Data supplied –
(* ===== verification/ChainSafety.v ===== *)
(** What the block chain promises, whatever blocks arrive: the main chain is valid, a block
    that is added has been checked, a reorganisation needs more work, and the
    difficulty of a block does not depend on which chain is the main one. *)

From stdpp Require Import gmap sorting.
From S2P Require Import Prelude Hash Config Difficulty Varint Serialization Primality Group ModelGroup Key RctOps VectorOps InnerProduct Bulletproof Clsag RctTypes TxTypes Consensus Coinbase FormatUtils RingCT PoolTable TxPool TxPoolInv BlockTemplate ChainDb ChainDbInv LmdbTxn TxCheck Blockchain BlockchainInv.

Module ChainSafety.
Import Config Difficulty Serialization.Archive Clsag RctTypes TxTypes Consensus Coinbase FormatUtils TxPool BlockTemplate ChainDb ChainDbInv LmdbTxn TxCheck Blockchain BlockchainInv.

(** ** The main chain *)

Section MainChain.
Context `{Sodium} `{Sha3} `{UndefinedShift} `{Schedule} `{CachedSize} `{Settings} `{Clock} `{Torn} (init : rctData).

(** C1: The main chain is always valid.  After any sequence of calls from an empty database
    (new blocks in any order, with reorganisations and rollbacks, blocks popped, the chain reset, incoming
    blocks prepared, batches committed or aborted, anything done to the
    pool), unless a write has failed half-way in the open
    transaction, every block of the main chain extends the block below, is not older than the median of
    the eleven before, has the proof of work of the adjusted
    difficulty, carries the cumulative difficulty and coins that follow from the
    blocks below, and has a coinbase transaction that passes the checks for the weight stored with it and some sum of fees (that of its transactions, as
    [added_block_checked] shows for each block that is added); so the coins
    at each height are those of the emission curve. *)
Theorem main_chain_always_valid (s s' : blockchain) :
  fresh s -> rtc (bc_step init) s s' -> torn s' = false ->
  valid_chain (db s') /\
  forall i bi, m_block_info (db s') !! i = Some bi -> bi_coins bi = coins_after (S i) /\ bi_coins bi <= get_money_supply.
Proof.
  intros Hf Hs Ht. pose proof (inv_current _ (reachable_inv init s s' Hf Hs) Ht) as Hv. split; [exact Hv|].
  intros i bi Hi. rewrite (valid_coins _ i bi Hv Hi). split; [reflexivity|]. apply coins_after_bounds.
Qed.

(** ** A block that is added *)

Lemma difficulty_pass_context s s' r : difficulty_pass s = (s', Returns r) -> s'.2 = s.2.
Proof.
  unfold difficulty_pass. apply run_bind; [discriminate|]. intros s1 [top h] [= <- _]. apply run_bind; [discriminate|]. intros s2 c [= <- _]. cbv zeta.
  apply run_bind; [discriminate|]. intros s3 [] E3. assert (Hc3 : s3.2 = s.2) by (case_match; now injection E3 as <-). clear E3.
  apply run_bind; [discriminate|]. intros s4 c' [= <- _]. apply run_bind; [discriminate|]. intros s5 [] E5.
  assert (Hc5 : s5.2 = s.2).
  { case_match; [|now injection E5 as <-]. revert E5. apply run_bind; [discriminate|]. intros s6 x [= <- _] E5. now injection E5 as <-. } clear E5.
  apply run_bind; [discriminate|]. intros s6 [ts ds] [= <- _]. apply run_bind; [discriminate|]. intros s7 [] [= <-].
  apply run_bind; [discriminate|]. intros s8 x [= <- _]. apply run_bind; [discriminate|]. now intros s9 [] [= <-] [= <- _].
Qed.

Lemma difficulty_context s s' diff : get_difficulty_for_next_block s = (s', Returns diff) -> s'.2 = s.2.
Proof.
  unfold get_difficulty_for_next_block. case_match; [now intros [= <- _]|]. apply run_bind; [discriminate|].
  intros s1 [D x] E1. apply difficulty_pass_context in E1. case_match; [|now intros [= <- _]].
  apply run_bind; [discriminate|]. intros s2 [? y] E2 [= <- _]. apply difficulty_pass_context in E2. congruence.
Qed.
Lemma find_supplement_rows d s n : db_ok d -> 0 <= s -> s + Z.of_nat n <= height d ->
  exists rows, result_mapM (fun i => h ← get_block_hash_from_height i d; w ← get_block_weight i d; Returns (h, w)) (seqZ s (Z.of_nat n)) = Returns rows /\
    length rows = n /\ forall j h, rows.*1 !! j = Some h -> id_at d (s + Z.of_nat j) = Some h.
Proof.
  intros Hd. revert s. induction n as [|n IH]; intros s Hs Hn.
  { exists []. cbn. split_and!; auto. intros j h E. now rewrite lookup_nil in E. }
  rewrite seqZ_cons by lia. replace (Z.pred (Z.of_nat (S n))) with (Z.of_nat n) by lia. cbn [result_mapM].
  destruct (hash_at_some d s Hd) as [h Eh]; [lia|]. rewrite (get_hash_at _ _ _ Hd Eh). cbn [mbind result_bind].
  assert (Hw : exists w, get_block_weight s d = Returns w).
  { unfold id_at in Eh. destruct (Z.leb_spec 0 s); [|discriminate]. apply fmap_Some in Eh as (bi & Eh & _).
    unfold get_block_weight, block_info_of, find_block_info.
    rewrite <- (Z2Nat.id s), (indexed_find_at bi_height _ _ _ (ok_info _ Hd) Eh) by assumption. cbn. eauto. }
  destruct Hw as [w ->]. cbn [mbind result_bind]. destruct (IH (Z.succ s)) as (rows & -> & Hl & Hr); [lia|lia|].
  cbn [mbind result_bind]. eexists. split; [reflexivity|]. cbn. split; [lia|]. intros [|j] x Hx; cbn in Hx.
  - injection Hx as <-. now rewrite Z.add_0_r.
  - apply Hr in Hx. rewrite <- Hx. f_equal. lia.
Qed.

Lemma get_difficulty_top d : db_ok d -> 0 < height d -> height d < 2 ^ 64 -> exists c, get_block_cumulative_difficulty (height d ⊟ 1) d = Returns c.
Proof.
  intros Hd Hh Hf. rewrite u64_sub_small by (unfold fits; lia). unfold get_block_cumulative_difficulty, block_info_of, find_block_info.
  destruct (hash_at_some d (height d - 1) Hd) as [h Eh]; [lia|]. unfold id_at in Eh. destruct (Z.leb_spec 0 (height d - 1)); [|lia].
  apply fmap_Some in Eh as (bi & Eh & _).
  rewrite <- (Z2Nat.id (height d - 1)), (indexed_find_at bi_height _ _ _ (ok_info _ Hd) Eh) by assumption. cbn. eauto.
Qed.

(** C34: A peer finds where the chains split.  Of two nodes whose main chains share their first [k] blocks, the
    first asks with its short history, whose length is logarithmic in its height; the second answers with the ids
    of its own chain from a common block on, at most 10000 of them and as many as it has, and the
    blocks it names again lie below the split by no more than the first node has blocks of its own above it, less ten:
    none when the split is within the last eleven blocks. *)
Theorem split_point_located hist hist' d d' k :
  db_run init hist d -> db_run init hist' d' -> height d < 2 ^ 63 -> height d' < 2 ^ 64 -> split_at d d' k ->
  exists ids e, get_short_chain_history d = Returns ids /\ find_blockchain_supplement ids d' = Returns (Some e) /\
    Z.of_nat (length ids) <= 12 + Z.log2 (height d) /\
    0 <= start_height e < k /\ k - 1 - start_height e <= Z.max 0 (height d - k - 10) /\ total_height e = height d' /\
    Z.of_nat (length (m_block_ids e)) = Z.min (height d' - start_height e) BLOCKS_IDS_SYNCHRONIZING_DEFAULT_COUNT /\
    (forall j id, m_block_ids e !! j = Some id -> id_at d' (start_height e + Z.of_nat j) = Some id).
Proof.
  intros Hr Hr' Hf Hf' Hsp. pose proof (run_built _ _ _ Hr) as Hb. pose proof (run_built _ _ _ Hr') as Hb'.
  pose proof (an_ok _ _ (built_answers _ _ _ Hb)) as Hd. pose proof (an_ok _ _ (built_answers _ _ _ Hb')) as Hd'.
  destruct (built_stored _ _ Hb') as [Hi _]. pose proof (sp_range _ _ _ Hsp) as Hk.
  assert (Hs0 : sampled 0 1 1) by (unfold sampled; lia).
  unfold get_short_chain_history. rewrite (proj2 (Z.eqb_neq _ _)) by lia.
  destruct (history_loop_samples d (height d) Hd eq_refl Hf (Z.to_nat (height d)) 0 1 1 Hs0) as (ids & -> & Hids); [lia|].
  cbn [mbind result_bind negb]. destruct (hash_at_some d 0 Hd) as [g Hg]; [lia|]. rewrite (get_hash_at _ _ _ Hd Hg). cbn [mbind result_bind].
  exists (ids ++ [g]). unfold find_blockchain_supplement, find_supplement, find_split. rewrite last_snoc.
  rewrite (get_hash_at d' 0 g Hd') by (rewrite <- (sp_common _ _ _ Hsp) by lia; assumption). cbn [mbind result_bind].
  rewrite bool_decide_true by reflexivity. cbn [negb].
  rewrite (first_known _ _ _ _ _ _ Hsp Hi Hg (sample_range _ _ _ _ _ Hs0) Hids).
  destruct (sample_first (Z.to_nat (height d)) (height d - k + 1) (height d) 0 1 1 Hs0) as [Ho1 Ho2]; [lia|lia|lia|].
  set (o := default _ _) in *. cbn [mbind result_bind].
  set (n := Z.to_nat (Z.min (height d' - (height d - o)) BLOCKS_IDS_SYNCHRONIZING_DEFAULT_COUNT)).
  assert (Hn : Z.of_nat n = Z.min (height d' - (height d - o)) BLOCKS_IDS_SYNCHRONIZING_DEFAULT_COUNT)
    by (unfold n, BLOCKS_IDS_SYNCHRONIZING_DEFAULT_COUNT; lia).
  rewrite <- Hn. destruct (find_supplement_rows d' (height d - o) n Hd') as (rows & -> & Hl & Hrows); [lia|lia|].
  cbn [mbind result_bind s_current_height]. destruct (get_difficulty_top d' Hd') as [c ->]; [lia|lia|]. cbn [mbind result_bind].
  eexists. split; [reflexivity|]. split; [reflexivity|]. cbn. split.
  { rewrite length_app, <- (Forall2_length _ _ _ Hids). cbn [length]. destruct (decide (height d = 1)) as [E1|].
    - rewrite E1. vm_compute. discriminate.
    - pose proof (sample_length (Z.to_nat (height d)) 0 1 1 (height d) Hs0 ltac:(lia)) as Hlen. cbn [Z.ltb Z.compare] in Hlen. lia. }
  split; [lia|]. split; [lia|]. split; [reflexivity|]. rewrite length_fmap, Hl. split; [exact Hn|exact Hrows].
Qed.

(** ** Objects *)

(** The entry of a response that holds the block [e] of the history, asked for as [id]. *)
Definition carries (hist : list entry) (id : hash) (x : BlockQueue.block_complete_entry) : Prop :=
  exists i e, hist !! i = Some e /\ get_block_hash (e_blk e) (cached_size (miner_tx (e_blk e))) = Returns id /\
    maybe_block_from_blob init (BlockQueue.bce_block x) = Some (e_blk e) /\ BlockQueue.te_blob <$> BlockQueue.txs x = (e_txs e).*2.

Lemma get_blocks_found hist d ids : built init hist d ->
  exists bs, get_blocks init ids d = Some (bs, filter (fun id => block_exists id d = None) ids, true) /\
    Forall2 (fun id x => exists i e, hist !! i = Some e /\ get_block_hash (e_blk e) (cached_size (miner_tx (e_blk e))) = Returns id /\
               maybe_block_from_blob init x.1 = Some (e_blk e) /\ x.2 = e_blk e)
      (filter (fun id => is_Some (block_exists id d)) ids) bs.
Proof.
  intros Hb. destruct (built_stored _ _ Hb) as [Hi Hs]. pose proof (built_answers _ _ _ Hb) as [Hok Hh _ _ _].
  induction ids as [|id ids (bs & E & Hf)]; cbn [get_blocks]; [eexists; now split|]. destruct (block_exists id d) as [h|] eqn:Ex.
  - pose proof (proj1 (Hi _ _) Ex) as Hat. pose proof (hash_at_range _ _ _ Hat Hok) as Hr.
    destruct (lookup_lt_is_Some_2 hist (Z.to_nat h)) as [e He]; [lia|]. destruct (Hs _ _ He) as [(bd & Hbd & _ & Hp) (h' & Hh' & Hg) _].
    rewrite Z2Nat.id in Hh' by lia. rewrite Hat in Hh'. injection Hh' as <-.
    unfold get_block_blob_from_height. rewrite (proj2 (Z.leb_le _ _)), Hbd by lia. cbn [mbind option_bind]. rewrite Hp, E. cbn [mbind option_bind].
    rewrite filter_cons_False by congruence. rewrite filter_cons_True by (rewrite Ex; eauto).
    eexists. split; [reflexivity|]. constructor; [|assumption]. exists (Z.to_nat h), e. auto.
  - rewrite E. cbn [mbind option_bind]. rewrite filter_cons_True by assumption.
    rewrite filter_cons_False by (rewrite Ex; intros [? ?]; discriminate). eauto.
Qed.

Lemma get_transactions_found hist d e : answers hist d -> e ∈ hist -> length (tx_hashes (e_blk e)) = length (e_txs e) ->
  get_transactions_blobs (tx_hashes (e_blk e)) d = ((e_txs e).*2, []).
Proof.
  intros Ha He Hl. assert (Hx : Forall2 (fun h b => get_tx_blob h d = Some b) (tx_hashes (e_blk e)) (e_txs e).*2).
  { apply Forall2_same_length_lookup_2; [now rewrite length_fmap|]. intros i h b Hh Hb.
    apply (an_txs _ _ Ha e (h, b) He). apply list_elem_of_lookup. exists i. rewrite lookup_zip_with, Hh, Hb. reflexivity. }
  revert Hx. generalize (tx_hashes (e_blk e)) (e_txs e).*2. clear. intros l l' Hx. unfold get_transactions_blobs. induction Hx as [|h b hs bs E _ IH]; [reflexivity|]. injection IH as IH1 IH2.
  rewrite filter_cons_False by congruence. rewrite IH2. cbn [omap list_omap]. rewrite E, IH1. reflexivity.
Qed.

Lemma pack_found hist d all ids bs : built init hist d ->
  Forall2 (fun id x => exists i e, hist !! i = Some e /\ get_block_hash (e_blk e) (cached_size (miner_tx (e_blk e))) = Returns id /\
             maybe_block_from_blob init x.1 = Some (e_blk e) /\ x.2 = e_blk e) ids bs ->
  forall i rsp, exists es, Forall2 (carries hist) ids es /\
    pack_blocks false all i bs rsp d =
      Returns ({| o_blocks := o_blocks rsp ++ es; missed_ids := missed_ids rsp; current_blockchain_height := current_blockchain_height rsp |}, true).
Proof.
  intros Hb Hf. destruct (built_stored _ _ Hb) as [_ Hs]. pose proof (built_answers _ _ _ Hb) as Ha.
  induction Hf as [|id [bd b] ids bs (j & e & Hj & Hg & Hp & Eb) Hf IH]; intros i rsp; cbn [pack_blocks].
  { exists []. rewrite app_nil_r. split; [constructor|]. now destruct rsp. }
  cbn [fst snd] in *. subst b.
  rewrite (get_transactions_found hist d e Ha) by (eauto using list_elem_of_lookup_2 || apply (sa_txs _ _ _ (Hs _ _ Hj))).
  cbn [andb]. match goal with |- context [mbind _ ?m] => replace m with (Returns (A := Z) 0) by now destruct (all !! i) end. cbn [mbind result_bind].
  edestruct (IH (S i)) as (es & Hes & ->). eexists. split; [constructor; [|exact Hes]|].
  2: { cbn. rewrite <- app_assoc, app_nil_r. reflexivity. }
  exists j, e. split_and!; auto. cbn. rewrite <- list_fmap_compose. apply list_fmap_id.
Qed.

(** C35: What is asked for is served.  A node answers a request of block ids that does not ask for pruned blocks with one entry for each id of its main chain, in the
    order asked; the entry's blob parses to the block with that id and its transactions are the blobs the block was added with;
    the other ids are reported as missed. *)
Theorem requested_objects_served hist d ids :
  db_run init hist d ->
  exists rsp, handle_get_objects init ids false d = Some (Returns (rsp, true)) /\
    Forall2 (carries hist) (filter (fun id => is_Some (block_exists id d)) ids) (o_blocks rsp) /\
    missed_ids rsp = filter (fun id => block_exists id d = None) ids /\ current_blockchain_height rsp = Z.of_nat (length hist).
Proof.
  intros Hr. pose proof (run_built _ _ _ Hr) as Hb. unfold handle_get_objects.
  destruct (get_blocks_found _ _ ids Hb) as (bs & -> & Hf). cbn [mbind option_bind].
  edestruct (pack_found _ _ ids _ _ Hb Hf 0%nat) as (es & Hes & ->). eexists. split; [reflexivity|]. cbn.
  split_and!; auto. apply (an_height _ _ (built_answers _ _ _ Hb)).
Qed.

End Reachable.

(** ** Examples *)

Section Examples.
Import ModelGroup.
#[local] Existing Instance RollingDigest.rolling_sha3.
#[local] Existing Instance ChainDbInv.ChainDbInv.zero_shift.
#[local] Existing Instance ChainDbInv.ChainDbInv.not_cached.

The problem – Reproduce only those lines of the entries above that run from the line with "intros Hr. pose" to the final line.

Result –
  intros Hr. pose proof (run_built _ _ _ Hr) as Hb. unfold handle_get_objects.
  destruct (get_blocks_found _ _ ids Hb) as (bs & -> & Hf). cbn [mbind option_bind].
  edestruct (pack_found _ _ ids _ _ Hb Hf 0%nat) as (es & Hes & ->). eexists. split; [reflexivity|]. cbn.
  split_and!; auto. apply (an_height _ _ (built_answers _ _ _ Hb)).
Qed.

End Reachable.

(** ** Examples *)

Section Examples.
Import ModelGroup.
#[local] Existing Instance RollingDigest.rolling_sha3.
#[local] Existing Instance ChainDbInv.ChainDbInv.zero_shift.
#[local] Existing Instance ChainDbInv.ChainDbInv.not_cached.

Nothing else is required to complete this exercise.